Не отрывая взора от глаз Габриэля, Пенелопа начала расстегивать пуговицы на его бриджах. Все его силы уходили на то, чтобы держать себя в руках, поэтому плоть его еще не отвердела, но Пен это не смутило. Она взяла его естество в руки, сперва нежно поглаживая, затем сжимая все крепче. Совсем скоро его плоть отвердела, и Габриэль застонал совсем по иной причине, нежели прежде. Взяв его в рот, Пенелопа знала, что теперь Габриэль не может думать ни о чем, кроме ее горячего языка и нежных щек. Он положил руку ей на голову, то сжимая, то расслабляя пальцы, пока наконец не излился, издав хриплый приглушенный крик.
Разумеется, Габриэль отплатил Пен тем же, отчего вся карета переполнилась ее томными криками, а после оба забылись в объятиях друг друга. Он успокоился, но длилось это недолго, ибо, когда они проснулись, прежнее напряжение вновь вернулось к Габриэлю. И все, что Пенелопе оставалось делать, – это крепко обнимать его и шептать теплые, успокаивающие слова.
С Лилиан и Джеффри они встретились во время ужина на постоялом дворе. Дождь так и не унимался, и передвигаться верхом не представлялось возможным даже небольшой промежуток времени. Габриэлю пришла в голову идея ехать с Пенелопой до Лондона без остановок – ему проще один раз потерпеть несколько часов быстрого мучительного пути, чем сидеть замкнутым в карете еще три дня. Пен, разумеется, согласилась, и они договорились встретиться со Стратфордами уже в городе.
Они мчались в Лондон очень быстро, меняя лошадей по возможности каждые три часа. С каждой милей Габриэлю становилось все труднее сохранять контроль над собой. У Пенелопы сжималось сердце каждый раз, когда она, закусив губу, смотрела на него, замечая, что лоб его усыпан капельками пота. Ей было невыносимо тяжело видеть его страдания, и Пен задалась вопросом, не навредит ли ему это мучительное путешествие. Многочасовое испытание замкнутым пространством! Прекратись сейчас дождь, Габриэль быстрее пули окажется на улице. А что, если с каждой минутой мучений его сознание уходит все дальше в мутное прошлое?
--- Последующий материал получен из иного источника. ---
(* ===== verification/GoFloat.v ===== *)
(** GoFloat: Go's [float32] and [float64] arithmetic as exact fractions rounded to
    24 and 53 significant bits, ties to even.  The code only computes with
    magnitudes far inside the exponent range (byte counts, nanoseconds and their
    quotients), so overflow to infinity and subnormals are not represented. *)

From S2P Require Import Prelude.

(** A finite floating-point value: numerator and positive denominator. *)
Record float := mkFloat { fnum : Z; fden : Z }.

Definition round_half_even (n d : Z) : Z :=
  let q := n / d in
  let r := n mod d in
  if 2 * r <? d then q else if d <? 2 * r then q + 1 else if Z.even q then q else q + 1.

(** Exponent of the last of [p] significant bits of [n / d]. *)
Definition ulp_exp (p n d : Z) : Z :=
  let e := Z.log2 n - Z.log2 d - p in
  let scaled := if 0 <=? e then n <? d * 2 ^ e * 2 ^ p else n * 2 ^ (- e) <? d * 2 ^ p in
  if scaled then e else e + 1.

Definition fround_pos (p n d : Z) : float :=
  let e := ulp_exp p n d in
  if 0 <=? e then mkFloat (round_half_even n (d * 2 ^ e) * 2 ^ e) 1
  else mkFloat (round_half_even (n * 2 ^ (- e)) d) (2 ^ (- e)).

Definition fround (p : Z) (x : float) : float :=
  if fnum x =? 0 then mkFloat 0 1
  else if 0 <? fnum x then fround_pos p (fnum x) (fden x)
  else let y := fround_pos p (- fnum x) (fden x) in mkFloat (- fnum y) (fden y).

Section Ops.
Context (p : Z).
Definition f_of_int (z : Z) : float := fround p (mkFloat z 1).
Definition f_mul (x y : float) : float := fround p (mkFloat (fnum x * fnum y) (fden x * fden y)).
Definition f_add (x y : float) : float :=
  fround p (mkFloat (fnum x * fden y + fnum y * fden x) (fden x * fden y)).
Definition f_sub (x y : float) : float :=
  fround p (mkFloat (fnum x * fden y - fnum y * fden x) (fden x * fden y)).
(** Division by a positive value. *)
Definition f_div (x y : float) : float := fround p (mkFloat (fnum x * fden y) (fden x * fnum y)).
End Ops.
(** Conversion to an integer truncates. *)
Definition f_to_int (x : float) : Z := Z.quot (fnum x) (fden x).
Definition f_ltb (x y : float) : bool := fnum x * fden y <? fnum y * fden x.

Definition float32_of : Z → float := f_of_int 24.
Definition float64_of : Z → float := f_of_int 53.

(** * Rounding error *)

Lemma round_half_even_err n d :
  0 < d → 2 * Z.abs (round_half_even n d * d - n) <= d.
Proof.
  intros Hd. unfold round_half_even. pose proof (Z.div_mod n d ltac:(lia)) as E.
  pose proof (Z.mod_pos_bound n d Hd). set (q := n / d) in *. set (r := n mod d) in *. clearbody q r.
  destruct (Z.ltb_spec (2 * r) d), (Z.ltb_spec d (2 * r)), (Z.even q); nia.
Qed.
Lemma round_half_even_exact n d : 0 < d → round_half_even (n * d) d = n.
Proof.
  intros. unfold round_half_even. rewrite Z.div_mul, Z.mod_mul by lia.
  destruct (Z.ltb_spec (2 * 0) d); lia.
Qed.

(** The scaled value has exactly [p] significant bits. *)
Lemma ulp_exp_spec p n d : 0 < n → 0 < d → 0 < p →
  let e := ulp_exp p n d in
  if 0 <=? e then d * 2 ^ e * 2 ^ (p - 1) <= n < d * 2 ^ e * 2 ^ p
  else d * 2 ^ (p - 1) <= n * 2 ^ (- e) < d * 2 ^ p.
Proof.
  intros Hn Hd Hp. unfold ulp_exp.
  pose proof (Z.log2_spec n Hn) as [N1 N2]. pose proof (Z.log2_spec d Hd) as [D1 D2].
  pose proof (Z.log2_nonneg n). pose proof (Z.log2_nonneg d).
  set (a := Z.log2 n) in *. set (b := Z.log2 d) in *. clearbody a b.
  rewrite Z.pow_succ_r in N2, D2 by lia.
  assert (Pp : 2 ^ p = 2 * 2 ^ (p - 1)) by (rewrite <- Z.pow_succ_r by lia; f_equal; lia).
  assert (0 < 2 ^ (p - 1)) by (apply Z.pow_pos_nonneg; lia).
  assert (0 < 2 ^ a) by (apply Z.pow_pos_nonneg; lia).
  assert (0 < 2 ^ b) by (apply Z.pow_pos_nonneg; lia).
  destruct (Z.leb_spec 0 (a - b - p)) as [He|He].
  - assert (Ea : 2 ^ a = 2 ^ b * 2 ^ (a - b - p) * 2 ^ p) by (rewrite <- !Z.pow_add_r by lia; f_equal; lia).
    assert (0 < 2 ^ (a - b - p)) by (apply Z.pow_pos_nonneg; lia).
    destruct (Z.ltb_spec n (d * 2 ^ (a - b - p) * 2 ^ p)).
    + rewrite (proj2 (Z.leb_le _ _) He). nia.
    + destruct (Z.leb_spec 0 (a - b - p + 1)); [|lia].
      rewrite Z.pow_add_r by lia. change (2 ^ 1) with 2. nia.
  - assert (Ea : 2 ^ a * 2 ^ (- (a - b - p)) = 2 ^ b * 2 ^ p) by (rewrite <- !Z.pow_add_r by lia; f_equal; lia).
    assert (0 < 2 ^ (- (a - b - p))) by (apply Z.pow_pos_nonneg; lia).
    destruct (Z.ltb_spec (n * 2 ^ (- (a - b - p))) (d * 2 ^ p)).
    + destruct (Z.leb_spec 0 (a - b - p)); [lia|]. nia.
    + destruct (Z.leb_spec 0 (a - b - p + 1)).
      * replace (a - b - p + 1) with 0 by lia. assert (E1 : - (a - b - p) = 1) by lia. rewrite E1 in *.
        change (2 ^ 1) with 2 in *. change (2 ^ 0) with 1. nia.
      * assert (E1 : 2 ^ (- (a - b - p)) = 2 * 2 ^ (- (a - b - p + 1)))
          by (rewrite <- Z.pow_succ_r by lia; f_equal; lia).
        rewrite E1 in *. nia.
Qed.
(** * prr_sender.go *)

Record PrrSender := mkPrr {
  bytesSentSinceLoss : Z; bytesDeliveredSinceLoss : Z; ackCountSinceLoss : Z; bytesInFlightBeforeLoss : Z }.
Definition prr_OnPacketSent (p : PrrSender) (sentBytes : Z) : PrrSender :=
  mkPrr (u64 (bytesSentSinceLoss p + sentBytes)) (bytesDeliveredSinceLoss p) (ackCountSinceLoss p) (bytesInFlightBeforeLoss p).
Definition prr_OnPacketLost (p : PrrSender) (priorInFlight : Z) : PrrSender := mkPrr 0 0 0 priorInFlight.
Definition prr_OnPacketAcked (p : PrrSender) (ackedBytes : Z) : PrrSender :=
  mkPrr (bytesSentSinceLoss p) (u64 (bytesDeliveredSinceLoss p + ackedBytes)) (u64 (ackCountSinceLoss p + 1)) (bytesInFlightBeforeLoss p).
Definition prr_CanSend (p : PrrSender) (congestionWindow bytesInFlight slowstartThreshold : Z) : bool :=
  if (bytesSentSinceLoss p =? 0) || (bytesInFlight <? DefaultTCPMSS) then true
  else if bytesInFlight <? congestionWindow then
    bytesSentSinceLoss p <? u64 (bytesDeliveredSinceLoss p + u64 (ackCountSinceLoss p * DefaultTCPMSS))
  else
    u64 (bytesSentSinceLoss p * bytesInFlightBeforeLoss p) <? u64 (bytesDeliveredSinceLoss p * slowstartThreshold).

(** * hybrid_slow_start.go *)

Definition hybridStartLowWindow : Z := 16.
Definition hybridStartMinSamples : Z := 8.
Definition hybridStartDelayFactorExp : Z := 3.
Definition hybridStartDelayMinThresholdUs : Z := 4000.
Definition hybridStartDelayMaxThresholdUs : Z := 16000.
Lemma ack_leaves h f lvl sp t r rest h' calls err : handler_ok h → getPacketNumberSpace h lvl = Ok sp → ack_ok f → AckRanges f = r :: rest →
  ReceivedAck h f lvl t = Ok (h', calls, err) → handler_ok h' ∧ ∃ acked lost, leaves h h' acked lost calls.
Proof.
  intros Hok E Hf Er E'. destruct (received_ack_spec h lvl sp f r rest t Hok E Hf Er) as (h0 & c0 & e0 & E0 & Hok0 & H).
  rewrite E' in E0. injection E0 as <- <- <-. split; [done|]. case_decide; [|case_decide].
  - destruct H as (_ & -> & ->). by exists [], [].
  - destruct H as (_ & Ht & ->). exists [], []. split; [by rewrite Ht|done].
  - destruct H as (_ & sp' & G & O & _ & Epk & _ & Ec & _). cbv zeta in *.
    set (P := λ p, covers (AckRanges f) (PacketNumber p)) in *. set (l := history_packets (history sp)) in *.
    set (L := lost_now _ _) in Epk, Ec.
    eexists _, _. split; [|exact Ec]. rewrite (tracked_split h' lvl sp' G), O, Epk, (tracked_split h lvl sp E). fold l. rewrite !app_assoc. apply Permutation_app; [|done].
    case_decide as Ha.
    + by rewrite Ha.
    + rewrite <- app_assoc. etransitivity; [apply (filter_perm P l)|]. apply Permutation_app; [done|]. apply filter_perm.
Qed.
Lemma detect_leaves h lvl sp now prior h' calls : handler_ok h → getPacketNumberSpace h lvl = Ok sp →
  detectLostPackets h now lvl prior = Ok (h', calls) → handler_ok h' ∧ ∃ lost, leaves h h' [] lost calls.
Proof.
  intros Hok E E'. destruct (detectLost_spec h lvl sp now prior Hok E) as (sp' & n & c & calls0 & E0 & H1 & H2 & _ & _ & _ & _ & _ & H3).
  rewrite E' in E0. injection E0 as -> ->. split; [done|]. eexists. split; [|exact H3]. simpl.
  rewrite (tracked_split _ _ _ E), (tracked_split (set_flight (set_space h lvl sp') n c) lvl sp') by (by destruct lvl).
  replace (others (set_flight (set_space h lvl sp') n c) lvl) with (others h lvl) by (by destruct lvl).
  rewrite H2, app_assoc. apply Permutation_app; [|done]. apply filter_perm.
Qed.
Lemma earliest_live h t lvl : getEarliestLossTime h = (t, lvl) → IsZero t = false → ∃ sp, getPacketNumberSpace h lvl = Ok sp.
Proof.
  unfold getEarliestLossTime. destruct h as [? ? ? [i|] [k|] o ? ? ? ? ? ? ? ?]; cbn; repeat case_match; simplify_eq; intros; simplify_eq; cbn in *; by eauto.
Qed.
Lemma timeout_leaves h now : handler_ok h →
  ∃ h' calls, OnLossDetectionTimeout h now = Ok (h', calls) ∧ handler_ok h' ∧ ∃ lost, leaves h h' [] lost calls.
Proof.
  intros Hok. unfold OnLossDetectionTimeout.
  assert (H : ∃ h' calls, (if hasOutstandingPackets h then onVerifiedLossDetectionTimeout h now else Ok (h, [])) = Ok (h', calls)
     ∧ handler_ok h' ∧ ∃ lost, leaves h h' [] lost calls).
  { destruct (hasOutstandingPackets h); [|exists h, []; split; [done|]; split; [done|]; by exists []].
    unfold onVerifiedLossDetectionTimeout. destruct (getEarliestLossTime h) as [t lvl] eqn:Et. destruct (IsZero t) eqn:Ez; cbn [negb].
    - eexists _, _. split; [done|]. split; [apply (handler_ok_spaces _ _ Hok); [done|done|apply Hok]|]. by exists [].
    - destruct (earliest_live h t lvl Et Ez) as [sp E].
      destruct (detectLost_spec h lvl sp now (bytesInFlight h) Hok E) as (sp' & n & c & calls & E0 & _). rewrite E0. eexists _, _. split; [done|].
      by eapply detect_leaves. }
  destruct H as (h' & calls & -> & H1 & lost & H2). cbn [mbind outcome_bind]. eexists _, _. split; [done|]. split; [by apply handler_ok_timer|].
  exists lost. destruct H2 as [H2 H3]. split; [|done]. rewrite timer_spec. done.
Qed.
Lemma probe_leaves h : handler_ok h →
  ∃ h' calls b, QueueProbePacket h = Ok (h', calls, b) ∧ handler_ok h' ∧ ∃ lost, leaves h h' [] lost calls ∧ (b = true ↔ lost ≠ []) ∧ (b = false → tracked h = []).
Proof.
  intros Hok. unfold QueueProbePacket. set (op := match space_first (initialPackets h) with Some p => _ | None => _ end).
  assert (Hop : match op with Some p => ∃ lvl sp, getPacketNumberSpace h lvl = Ok sp ∧ p ∈ history_packets (history sp) | None => tracked h = [] end).
  { assert (Hfirst : ∀ hi, match FirstOutstanding hi with Some p => p ∈ history_packets hi | None => history_packets hi = [] end).
    { intros hi. unfold FirstOutstanding, HasOutstandingPackets, history_packets. destruct (packetList hi) as [|[a p] l]; cbn; [done|].
      unfold len. simpl. destruct (Z.ltb_spec 0 (Z.pos (Pos.of_succ_nat (length l)))); [|lia]. cbn. constructor. }
    unfold op, tracked, space_first.
    pose proof (Hfirst (history (oneRTTPackets h))) as H3.
    destruct (initialPackets h) as [i|] eqn:Ei; cbn [space_packets mbind option_bind].
    - pose proof (Hfirst (history i)) as H1. destruct (FirstOutstanding (history i)) as [p|]; [exists EncryptionInitial, i; cbn; by rewrite Ei|]. rewrite H1.
      destruct (handshakePackets h) as [k|] eqn:Ek; cbn [space_packets mbind option_bind].
      + pose proof (Hfirst (history k)) as H2. destruct (FirstOutstanding (history k)) as [p|]; [exists EncryptionHandshake, k; cbn; by rewrite Ek|]. rewrite H2.
        destruct (FirstOutstanding _); [by exists Encryption1RTT, (oneRTTPackets h)|done].
      + destruct (FirstOutstanding _); [by exists Encryption1RTT, (oneRTTPackets h)|done].
    - destruct (handshakePackets h) as [k|] eqn:Ek; cbn [space_packets mbind option_bind].
      + pose proof (Hfirst (history k)) as H2. destruct (FirstOutstanding (history k)) as [p|]; [exists EncryptionHandshake, k; cbn; by rewrite Ek|]. rewrite H2.
        destruct (FirstOutstanding _); [by exists Encryption1RTT, (oneRTTPackets h)|done].
      + destruct (FirstOutstanding _); [by exists Encryption1RTT, (oneRTTPackets h)|done]. }
  clearbody op. destruct op as [p|].
  2:{ exists h, [], false. split; [done|]. split; [done|]. exists []. split; [done|]. split; [done|]. done. }
  destruct Hop as (lvl & sp & E & Hp). destruct (hk_space _ Hok _ _ E) as [Hh Hpk Hsent]. pose proof (total_split _ _ _ Hok E) as [Hb1 Hb2].
  assert (Hpre : loop_pre h lvl sp [p]).
  { split; try done; [repeat constructor|intros q ->%list_elem_of_singleton; done|lia|apply Hok]. }
  destruct (loop_head _ _ _ _ _ Hpre) as (Hpo & hi & Er & Epk & Hb & _). rewrite lost_calls_spec by apply Hpo. cbn [mbind outcome_bind].
  rewrite (po_incl _ _ Hpo), (po_level _ _ Hpo), (u64_small (bytesInFlight h - _)) by done.
  assert (Eg : getPacketNumberSpace (set_flight h (bytesInFlight h - pk_Length p) (congestion h)) lvl = Ok sp) by (by destruct lvl).
  rewrite Eg. cbn [mbind outcome_bind]. rewrite Er. eexists _, _, true. split; [done|].
  pose proof (without_total _ p (ho_sorted _ Hh) Hp) as Ht. pose proof (po_len _ _ Hpo) as Hl0.
  destruct (Remove_spec _ p Hh Hp) as (hi' & E' & Hhi & _). rewrite Er in E'. injection E' as <-.
  split.
  - apply (handler_ok_spaces (set_flight (set_space h lvl (set_history sp hi)) (bytesInFlight h - pk_Length p) (congestion h))); [|by destruct lvl|done|apply Hok].
    eapply handler_ok_space; try done; [by eapply (space_ok_filter lvl sp)|apply Hok|cbn [history set_history]; rewrite Epk; lia|lia].
  - exists [p]. split; [|done]. split; [|simpl; by rewrite app_nil_r, lost_evs_calls]. cbn [app].
    rewrite (tracked_split _ _ _ E). set (h' := set_space _ _ _). rewrite (tracked_split h' lvl (set_history sp hi)) by (unfold h'; by destruct lvl).
    replace (others h' lvl) with (others h lvl) by (by destruct lvl). cbn [history set_history]. rewrite Epk, app_comm_cons. apply Permutation_app_tail.
    etransitivity; [apply (filter_perm (λ q, PacketNumber q = PacketNumber p))|].
    assert (Ef : filter (λ q, PacketNumber q = PacketNumber p) (history_packets (history sp)) = [p]); [|by rewrite Ef].
    clear -Hh Hp. pose proof (ho_sorted _ Hh) as Hs. revert Hp Hs. generalize (history_packets (history sp)) as l.
    induction l as [|x l IH]; intros Hp Hs; [inversion Hp|]. apply StronglySorted_inv in Hs as [Hs Hall]. rewrite Forall_forall in Hall. rewrite filter_cons.
    apply elem_of_cons in Hp as [->|Hp].
    + rewrite decide_True by done. f_equal. apply filter_none. intros q Hq. specialize (Hall q Hq). unfold pn_lt in Hall. lia.
    + specialize (Hall p Hp) as Hlt. unfold pn_lt in Hlt. rewrite decide_False by lia. by apply IH.
Qed.
(* ===== verification/SendStreamSpec.v ===== *)
(** SendStreamSpec: what a send stream promises.  The stream, the application's
    blocked [Write], the frames handed to the packet packer and their fate form a
    transition system.  In every reachable state the frames acknowledged, in
    flight and waiting for retransmission tile the data the application wrote,
    exactly the bytes [Write] reported; the FIN is on the last tile; completion
    is reported exactly once, when nothing is left to be acknowledged; and a
    blocked [Write] is always woken. *)

From S2P Require Import Prelude Utils Protocol AckFrame Frames FrameCodec StreamFrame FrameParser GoFloat Rtt FlowControl SendStream.

(** * Tilings of the data by frames *)

Fixpoint tile (off : Z) (fs : list StreamFrame) : Prop :=
  match fs with [] => True | f :: fs => Offset f = off ∧ tile (off + DataLen f) fs end.
Definition frames_data (fs : list StreamFrame) : list Z := concat (Data <$> fs).
(** The FIN, if sent, is on the last frame and nowhere else. *)
Definition fins (fin : bool) (fs : list StreamFrame) : Prop :=
  if fin then ∃ fs0 f, fs = fs0 ++ [f] ∧ FinBit f = true ∧ Forall (λ f, FinBit f = false) fs0
  else Forall (λ f, FinBit f = false) fs.
(** The frames [fs], in order, carry exactly the bytes [sent]. *)
Definition covering (sent : list Z) (fin : bool) (fs : list StreamFrame) : Prop :=
  tile 0 fs ∧ frames_data fs = sent ∧ fins fin fs.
Если бы только Пен могла знать, в чем именно кроется причина его страха, она сделала бы все, чтобы помочь ему и вытащить из паутины кошмаров.
В этот раз Габриэль с криком очнулся от очередного страшного сна, и Пен, не выпуская его из своих объятий, спросила шепотом:
– Скажи мне, что ты видел во сне. – Она приложила все возможные усилия, чтобы голос звучал как можно более гипнотически. – Не позволяй видениям покинуть тебя. Скажи, что ты видишь.
Он издал жалобный стон, вертя головой из стороны в сторону.
– Где ты? – спросила Пенелопа. – Что ты чувствуешь? Что ты слышишь?
– Кровь, – прохрипел он. – Смерть. Гниль.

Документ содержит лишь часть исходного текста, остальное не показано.